Lemma check_model_guide_match_event_dims_witness :
  let site dim :=
    mkSite "sample" "z" (mkFn "Normal" (Some dim) None) false
      (mkInfer None None None) [] [] in
  (outcome (check_matched_site [("z", site 1)] [("z", site 0)] Infinity "z")
     = inl (ValueError (EventDimsDisagree "z" 1 0))
   ↔ 1 ≠ 0)
  ∧ (∀ d1 d2,
       outcome (check_model_guide_match elements [("z", site 1)] [("z", site 0)] Infinity)
       = inl (ValueError (EventDimsDisagree "z" d1 d2)) →
       d1 = 1 ∧ d2 = 0 ∧ 1 ≠ 0)
  ∧ (1 ≠ 0 →
     ∃ e, outcome (check_model_guide_match elements [("z", site 1)] [("z", site 0)]
                     Infinity) = inl e).
Proof.
  intros site.
  apply (check_model_guide_match_event_dims elements (λ X, reflexivity _)
           [("z", site 1)] [("z", site 0)] Infinity "z" (site 1) (site 0) 1 0).
  - by vm_compute.
  - reflexivity.
  - reflexivity.
  - reflexivity.
  - reflexivity.
Defined.

(** ** [check_traceenum_requirements] *)

Lemma sorted_nil (names : list string) : sorted names = [] ↔ names = [].
Proof.
  unfold sorted. split; [|by intros ->].
  intros H. apply Permutation_nil_r. rewrite <- H. symmetry. apply merge_sort_Permutation.
Qed.

Lemma contexts_add_elem contexts context name c names :
  (c, names) ∈ contexts_add contexts context name →
  (c, names) ∈ contexts
  ∨ (c = context ∧ names = {[name]})
  ∨ (c = context ∧ ∃ names', (c, names') ∈ contexts ∧ names = names' ∪ {[name]}).
Proof.
  induction contexts as [|[c0 names0] contexts IH]; simpl.
  - intros [= -> ->]%list_elem_of_singleton. right. by left.
  - case_decide as Hc.
    + intros [[= -> ->]|Hin]%elem_of_cons.
      * right. right. split; [done|]. exists names0. split; [left|done].
      * left. by right.
    + intros [[= -> ->]|Hin]%elem_of_cons; [left; left|].
      destruct (IH Hin) as [?|[?|(-> & names' & ? & ->)]].
      * left. by right.
      * right. by left.
      * right. right. split; [done|]. exists names'. split; [by right|done].
Qed.

Lemma contexts_add_keeps contexts context name c names n :
  (c, names) ∈ contexts → n ∈ names →
  ∃ names', (c, names') ∈ contexts_add contexts context name ∧ n ∈ names'.
Proof.
  induction contexts as [|[c0 names0] contexts IH]; simpl.
  - by intros ?%elem_of_nil.
  - intros [[= -> ->]|Hin]%elem_of_cons Hn.
    + case_decide as Hc.
      * exists (names0 ∪ {[name]}). split; [left|by apply elem_of_union_l].
      * exists names0. split; [left|done].
    + destruct (IH Hin Hn) as (names' & Hin' & Hn').
      case_decide as Hc.
      * exists names. split; [by right|done].
      * exists names'. split; [by right|done].
Qed.

Lemma contexts_add_records contexts context name :
  ∃ names, (context, names) ∈ contexts_add contexts context name ∧ name ∈ names.
Proof.
  induction contexts as [|[c0 names0] contexts IH]; simpl.
  - exists {[name]}. split; [left|by apply elem_of_singleton].
  - case_decide as Hc.
    + subst c0. exists (names0 ∪ {[name]}).
      split; [left|by apply elem_of_union_r, elem_of_singleton].
    + destruct IH as (names & Hin & Hn). exists names. split; [by right|done].
Qed.

Section traceenum.
Variable set_iter : gset string → list string.
Hypothesis set_iter_perm : ∀ X, set_iter X ≡ₚ elements X.

Variable role : string.
Variable enumerated_sites : gset string.

(** The filter inside [dependent_names] keeps the names whose snapshot is
    not independent of the current one. *)
Lemma dependent_names_fold (irange_counter : gmap string Z)
    (irange_counters : gmap string (gmap string Z)) (l : list string) :
  (∀ n, n ∈ l → is_Some (irange_counters !! n)) →
  ∀ acc, ∃ kept,
    foldM (λ kept n,
             match irange_counters !! n with
             | None => raise (KeyError n)
             | Some counters =>
                 if _are_independent irange_counter counters
                 then mret kept else mret (kept ++ [n])
             end) acc l = mret (acc ++ kept)
    ∧ ∀ n, n ∈ kept ↔
           n ∈ l ∧ ∃ counters, irange_counters !! n = Some counters ∧
                     _are_independent irange_counter counters = false.
Proof.
  induction l as [|n0 l IH]; intros Hkeys acc.
  - exists []. split; [by rewrite app_nil_r|].
    intros n. split; [by intros ?%elem_of_nil|by intros [?%elem_of_nil _]].
  - destruct (Hkeys n0) as [counters Hc]; [left|].
    cbn [foldM]. rewrite Hc.
    destruct (_are_independent irange_counter counters) eqn:Hind; rewrite bind_ret.
    + destruct (IH (λ n H, Hkeys n (list_elem_of_further _ _ _ H)) acc)
        as (kept & -> & Hkept).
      exists kept. split; [done|]. intros n. rewrite Hkept, elem_of_cons.
      split; [intros [? ?]; eauto|].
      intros [[->|?] (c & Hc' & Hi)]; [congruence|eauto].
    + destruct (IH (λ n H, Hkeys n (list_elem_of_further _ _ _ H)) (acc ++ [n0]))
        as (kept & -> & Hkept).
      exists (n0 :: kept). split; [by rewrite <- app_assoc|].
      intros n. rewrite !elem_of_cons, Hkept.
      split; [intros [->|[? ?]]; eauto|].
      intros [[->|?] ?]; eauto.
Qed.

Lemma dependent_names_spec (irange_counter : gmap string Z)
    (irange_counters : gmap string (gmap string Z)) (names : gset string) :
  (∀ n, n ∈ names → is_Some (irange_counters !! n)) →
  ∃ kept,
    dependent_names set_iter irange_counter irange_counters names = mret (sorted kept)
    ∧ (kept ≠ [] ↔ depends_on irange_counter irange_counters names).
Proof.
  intros Hkeys. unfold dependent_names.
  destruct (dependent_names_fold irange_counter irange_counters (set_iter names))
    with (acc := @nil string) as (kept & -> & Hkept).
  { intros n Hn. apply Hkeys. by rewrite elem_of_set_iter in Hn. }
  exists kept. rewrite bind_ret. split; [done|]. unfold depends_on. split.
  - destruct kept as [|n kept]; [done|]. intros _.
    destruct (proj1 (Hkept n)) as (Hn & c & Hc & Hi); [left|].
    rewrite elem_of_set_iter in Hn by done. eauto.
  - intros (n & c & Hn & Hc & Hi) ->.
    apply (elem_of_nil n), Hkept. rewrite elem_of_set_iter by done. eauto.
Qed.

(** One enumerated context: at most one warning, about the current site. *)
Lemma check_enumerated_context_spec (name : string) (context : gset Frame)
    (irange_counter : gmap string Z)
    (irange_counters : gmap string (gmap string Z))
    (enumerated_context : gset Frame) (names : gset string) :
  (∀ n, n ∈ names → is_Some (irange_counters !! n)) →
  ∃ ws,
    check_enumerated_context set_iter role name context irange_counter
      irange_counters (enumerated_context, names) = (ws, inr tt)
    ∧ (∀ w, w ∈ ws → ∃ ns ps, w = PossiblyInvalidDependency role name ns ps)
    ∧ (ws ≠ [] ↔ context ⊂ enumerated_context
                 ∧ depends_on irange_counter irange_counters names).
Proof.
  intros Hkeys. unfold check_enumerated_context.
  case_bool_decide as Hsub; simpl.
  - destruct (dependent_names_spec irange_counter irange_counters names Hkeys)
      as (kept & -> & Hkept).
    rewrite bind_ret.
    destruct (sorted kept) as [|n ns] eqn:Hs.
    + exists []. split; [done|]. split; [by intros ? ?%elem_of_nil|].
      apply (proj1 (sorted_nil kept)) in Hs. split; [done|]. intros [_ Hd].
      destruct (proj2 Hkept Hd Hs).
    + eexists. split; [done|]. split.
      * intros w ->%list_elem_of_singleton. eauto.
      * split; [|done]. intros _. split; [done|]. apply Hkept.
        intros ->. discriminate.
  - exists []. split; [done|]. split; [by intros ? ?%elem_of_nil|].
    split; [done|]. by intros [? _].
Qed.

Lemma check_enumerated_contexts_spec (name : string) (context : gset Frame)
    (irange_counter : gmap string Z)
    (irange_counters : gmap string (gmap string Z))
    (contexts : list (gset Frame * gset string)) :
  (∀ c names n, (c, names) ∈ contexts → n ∈ names →
                is_Some (irange_counters !! n)) →
  ∃ ws,
    for_each contexts
      (check_enumerated_context set_iter role name context irange_counter
         irange_counters) = (ws, inr tt)
    ∧ (∀ w, w ∈ ws → ∃ ns ps, w = PossiblyInvalidDependency role name ns ps)
    ∧ (ws ≠ [] ↔ ∃ c names, (c, names) ∈ contexts ∧ context ⊂ c
                   ∧ depends_on irange_counter irange_counters names).
Proof.
  induction contexts as [|[c0 names0] contexts IH]; intros Hkeys.
  - exists []. split; [done|]. split; [by intros ? ?%elem_of_nil|].
    split; [done|]. by intros (? & ? & ?%elem_of_nil & _).
  - destruct (check_enumerated_context_spec name context irange_counter
                irange_counters c0 names0) as (ws0 & Hrun0 & Habout0 & Hws0).
    { intros n Hn. apply (Hkeys c0 names0); [left|done]. }
    destruct IH as (ws & Hrun & Habout & Hws).
    { intros c names n Hin. apply (Hkeys c). by right. }
    exists (ws0 ++ ws). cbn [for_each]. rewrite Hrun0. cbn. rewrite Hrun.
    split; [done|]. split.
    + intros w [?|?]%elem_of_app; eauto.
    + split.
      * intros Hne. destruct ws0 as [|w0 ws0].
        -- destruct (proj1 Hws Hne) as (c & names & Hin & ?).
           exists c, names. split; [by right|done].
        -- exists c0, names0. split; [left|]. by apply Hws0.
      * intros (c & names & [[= -> ->]|Hin]%elem_of_cons & Hsub & Hdep).
        -- assert (ws0 ≠ []) by (apply Hws0; done). by destruct ws0.
        -- assert (ws ≠ []) by (apply Hws; eauto). destruct ws0, ws; done.
Qed.

(** One site of the trace. *)
Lemma visit_site_other st name site :
  site_type site ≠ "sample" →
  visit_site set_iter role enumerated_sites st (name, site) = mret st.
Proof. intros H. unfold visit_site. by rewrite bool_decide_eq_true_2. Qed.
(** ** The topology cache, further *)

Lemma Itoa_inj a b : Itoa a = Itoa b → a = b.
Proof. unfold Itoa. apply (inj pretty). Qed.

Lemma zones_of_snoc zs z :
  zones_of (zs ++ [z]) = <[Itoa (zone_Id z) := zone_Name z]> (zones_of zs).
Proof. unfold zones_of. by rewrite fold_left_app. Qed.

Lemma zones_of_from zs key name :
  zones_of zs !! key = Some name →
  ∃ z, z ∈ zs ∧ key = Itoa (zone_Id z) ∧ name = zone_Name z.
Proof.
  induction zs as [|z zs IH] using rev_ind; [done|].
  rewrite zones_of_snoc. destruct (decide (Itoa (zone_Id z) = key)) as [<-|Hne].
  - rewrite lookup_insert_eq. intros [= <-]. exists z. split; [|done].
    apply elem_of_app. right. by apply list_elem_of_singleton.
  - rewrite lookup_insert_ne by done. intros Hold.
    destruct (IH Hold) as (z' & Hin & Hk & Hn). exists z'. split; [|done].
    apply elem_of_app. by left.
Qed.

Lemma zones_of_to zs z :
  NoDup (zone_Id <$> zs) → z ∈ zs →
  zones_of zs !! Itoa (zone_Id z) = Some (zone_Name z).
Proof.
  induction zs as [|z' zs IH] using rev_ind; [by intros _ Hin; apply elem_of_nil in Hin|].
  rewrite fmap_app, zones_of_snoc. intros Hnodup Hin.
  apply NoDup_app in Hnodup as (Hzs & Hfresh & _).
  apply elem_of_app in Hin as [Hin | Hin].
  - rewrite lookup_insert_ne; [by apply IH|]. intros Heq. apply Itoa_inj in Heq.
    apply (Hfresh (zone_Id z)); [by apply list_elem_of_fmap_2|].
    rewrite <- Heq. cbn. apply list_elem_of_singleton. done.
  - apply list_elem_of_singleton in Hin as ->. by rewrite lookup_insert_eq.
Qed.

Section TopologyFurther.
Context `{SecretCodec}.

(** X14. A topology fetch that succeeds for a stale cache replaces the
    entry of the home as a whole: afterwards a zone id resolves only to the
    name of a fetched zone with that id in decimal, so names of zones that
    are gone are dropped; with distinct ids every fetched zone resolves to
    its name. The entries of the other homes, the batch and the watermark
    are as before. *)
Theorem refresh_zones_replaces g home states t w newZones t' w' :
  cache_stale g home states →
  GetZones (Id home) t w = Ok (newZones, None) t' w' →
  ∃ g',
    refresh_zones g home states t w = Ok (Some g') t' w' ∧
    points g' = points g ∧ lastSync g' = lastSync g ∧
    (∀ other, other ≠ Id home → zones g' !! other = zones g !! other) ∧
    (∀ key name, zone_lookup (zones g') (Id home) key = Some name →
       ∃ z, z ∈ newZones ∧ key = Itoa (zone_Id z) ∧ name = zone_Name z) ∧
    (NoDup (zone_Id <$> newZones) →
       ∀ z, z ∈ newZones →
         zone_lookup (zones g') (Id home) (Itoa (zone_Id z)) = Some (zone_Name z)).
Proof.
  intros Hstale Hfetch. apply stale_iff in Hstale.
  eexists. split.
  { unfold refresh_zones. rewrite Hstale. unfold mbind, M_bind. by rewrite Hfetch. }
  cbn [points lastSync zones]. do 2 (split; [done|]).
  split; [intros other Hother; by rewrite lookup_insert_ne|].
  unfold zone_lookup. split.
  - intros key name. rewrite lookup_insert_eq. cbn. apply zones_of_from.
  - intros Hnodup z Hin. rewrite lookup_insert_eq. cbn. by apply zones_of_to.
Qed.

End TopologyFurther.

(** ** Cycles that do not panic *)


Section CompleteStates.
Context `{SecretCodec} `{PointLibrary}.










End CompleteStates.

(** * The further properties on concrete inputs *)

(** X1, witness: the start-up on a Linux disk without a token cache. *)
Lemma token_cache_started_witness :
  trusted "gotadoflux.token" started_disk ∧
  files started_disk !! "gotadoflux.token" =
    Some {| f_mode := mode_0600; f_modTime := 0; f_data := "" |}.
Proof.
  destruct (token_cache_started "gotadoflux" "" (linux_host ∅) 0 "gotadoflux.token"
              started_disk) as (_ & Htrusted & _ & _ & Hnew).
  - vm_compute. reflexivity.
  - split; [exact Htrusted|]. apply Hnew. reflexivity.
Defined.

(** X2, witness: two cycles of a process that has just started. *)
Lemma cycles_keep_the_disk_witness :
  let t1 := client_or demo_client two_cycles in
  let w1 := world_or started_cycle two_cycles in
  refreshTokenPath t1 = "gotadoflux.token" ∧ trusted (refreshTokenPath t1) (host w1).
Proof.
  intros t1 w1.
  destruct (cycles_keep_the_disk (H := masking_codec) (H0 := lenient_library) demo_conf
              [60 * Second] fresh_globals demo_client started_cycle
              (default fresh_globals (answer two_cycles)) t1 w1)
    as (Hpath & _ & _ & _ & Htrusted).
  - repeat constructor. vm_compute. discriminate.
  - vm_compute. reflexivity.
  - split; [exact Hpath|]. apply Htrusted.
    exists {| f_mode := mode_0600; f_modTime := 0; f_data := "" |}.
    split; [vm_compute; reflexivity | left; reflexivity].
Defined.

(** X3, witness: the watermark of the same two cycles. *)
Lemma watermark_never_goes_back_witness :
  let g1 := default fresh_globals (answer two_cycles) in
  let w1 := world_or started_cycle two_cycles in
  lastSync fresh_globals ≤ lastSync g1 ∧ lastSync g1 ≤ now w1.
Proof.
  intros g1 w1.
  apply (watermark_never_goes_back (H := masking_codec) (H0 := lenient_library) demo_conf
           [60 * Second] fresh_globals demo_client started_cycle g1
           (client_or demo_client two_cycles) w1).
  - split; repeat constructor; vm_compute; discriminate.
  - repeat constructor. vm_compute. discriminate.
  - vm_compute. discriminate.
  - vm_compute. reflexivity.
Defined.

(** X5, witness: the password grant of the new process is answered with
    [demo_tokens]. *)
Lemma AquireToken_installs_witness :
  let t1 := client_or demo_client first_grant in
  let w1 := world_or started_cycle first_grant in
  ∃ f, t1 = installed demo_client (now w1) demo_tokens ∧
       files (host w1) !! "gotadoflux.token" = Some f ∧ f_data f = mask "renew-1".
Proof.
  intros t1 w1.
  destruct (AquireToken_installs (H := masking_codec) demo_client started_cycle t1 w1)
    as (r & rest & resp & Hnet & Hresult & _ & Hinstalled).
  - vm_compute. reflexivity.
  - injection Hnet as <- <-. injection Hresult as <-.
    destruct Hinstalled as (_ & _ & _ & Ht & (f & Hf & Hdata & _) & _).
    exists f. split; [exact Ht|]. split; [exact Hf | exact Hdata].
Defined.


(** X11, witness: the first authorization of the new process. *)
Lemma first_authorization_uses_the_password_witness :
  ∃ err t' w',
    AuthCheck (H := masking_codec) demo_client started_cycle = Ok err t' w' ∧
    trace w' = [EvSent (password_request demo_client) started_disk (1000 * Second)].
Proof.
  destruct (first_authorization_uses_the_password (H := masking_codec) "gotadoflux" ""
              (linux_host ∅) 0 "gotadoflux.token" started_disk "user" "secret"
              started_cycle) as (err & t' & w' & Hrun & Htrace & _).
  - vm_compute. reflexivity.
  - reflexivity.
  - reflexivity.
  - exists err, t', w'. split; [exact Hrun | exact Htrace].
Defined.
Lemma quietly_urlopen_json request : quietly (urlopen_json request).
Proof.
  intros w. unfold urlopen_json.
  destruct (network w request); simpl; now apply quiet_event.
Qed.

End Traces.

Section Fetcher_effects.

Implicit Types (api_key : string) (w : World).

Lemma fetch_available_models_quietly api_key : quietly (fetch_available_models api_key).
Proof.
  unfold fetch_available_models. apply quietly_bind.
  - apply quietly_try_reraise; [apply quietly_urlopen_json |].
    intros e h Hh. destruct e; inversion Hh; subst h; now apply quietly_emit.
  - intros data. apply quietly_bind.
    { destruct data; first [apply quietly_ret | apply quietly_raise]. }
    intros field. apply quietly_bind.
    { destruct field; first [apply quietly_ret | apply quietly_raise]. }
    intros entries. apply quietly_bind; [now apply quietly_emit |].
    intros _. apply quietly_ret.
Qed.

(** Every call of the fetcher calls [urlopen] before anything else. *)
Lemma fetch_available_models_requests api_key w :
  exists evs,
    extends w (snd (fetch_available_models api_key w))
            (EvRequest (request_of api_key) :: evs).
Proof.
  unfold fetch_available_models, bind, try_reraise, urlopen_json, extends.
  fold (request_of api_key).
  destruct (network w (request_of api_key))
    as [code fp descr | reason | | data | other]; simpl.
  - eexists. rewrite <- app_assoc. reflexivity.
  - eexists. rewrite <- app_assoc. reflexivity.
  - exists []. reflexivity.
  - destruct (get_data data _) as [[field | e] w1] eqn:Hdata.
    + assert (w1 = requested w api_key) as ->
        by (destruct data; inversion Hdata; reflexivity).
      destruct (py_iter field _) as [[entries | e] w2] eqn:Hiter.
      * assert (w2 = requested w api_key) as ->
          by (destruct field; inversion Hiter; reflexivity).
        simpl. eexists. rewrite <- app_assoc. reflexivity.
      * assert (w2 = requested w api_key) as ->
          by (destruct field; inversion Hiter; reflexivity).
        exists []. reflexivity.
    + assert (w1 = requested w api_key) as ->
        by (destruct data; inversion Hdata; reflexivity).
      exists []. reflexivity.
  - destruct other; simpl;
      first [ exists []; reflexivity
            | eexists; rewrite <- app_assoc; reflexivity ].
Qed.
__________
(EXERCISE INSTRUCTIONS): The response should hold exactly the lines starting at the line with "(** * The further" and ending at the line with "started_disk) as (_", and no other line of the material above.

(FINAL ANSWER):
(** * The further properties on concrete inputs *)

(** X1, witness: the start-up on a Linux disk without a token cache. *)
Lemma token_cache_started_witness :
  trusted "gotadoflux.token" started_disk ∧
  files started_disk !! "gotadoflux.token" =
    Some {| f_mode := mode_0600; f_modTime := 0; f_data := "" |}.
Proof.
  destruct (token_cache_started "gotadoflux" "" (linux_host ∅) 0 "gotadoflux.token"
              started_disk) as (_ & Htrusted & _ & _ & Hnew).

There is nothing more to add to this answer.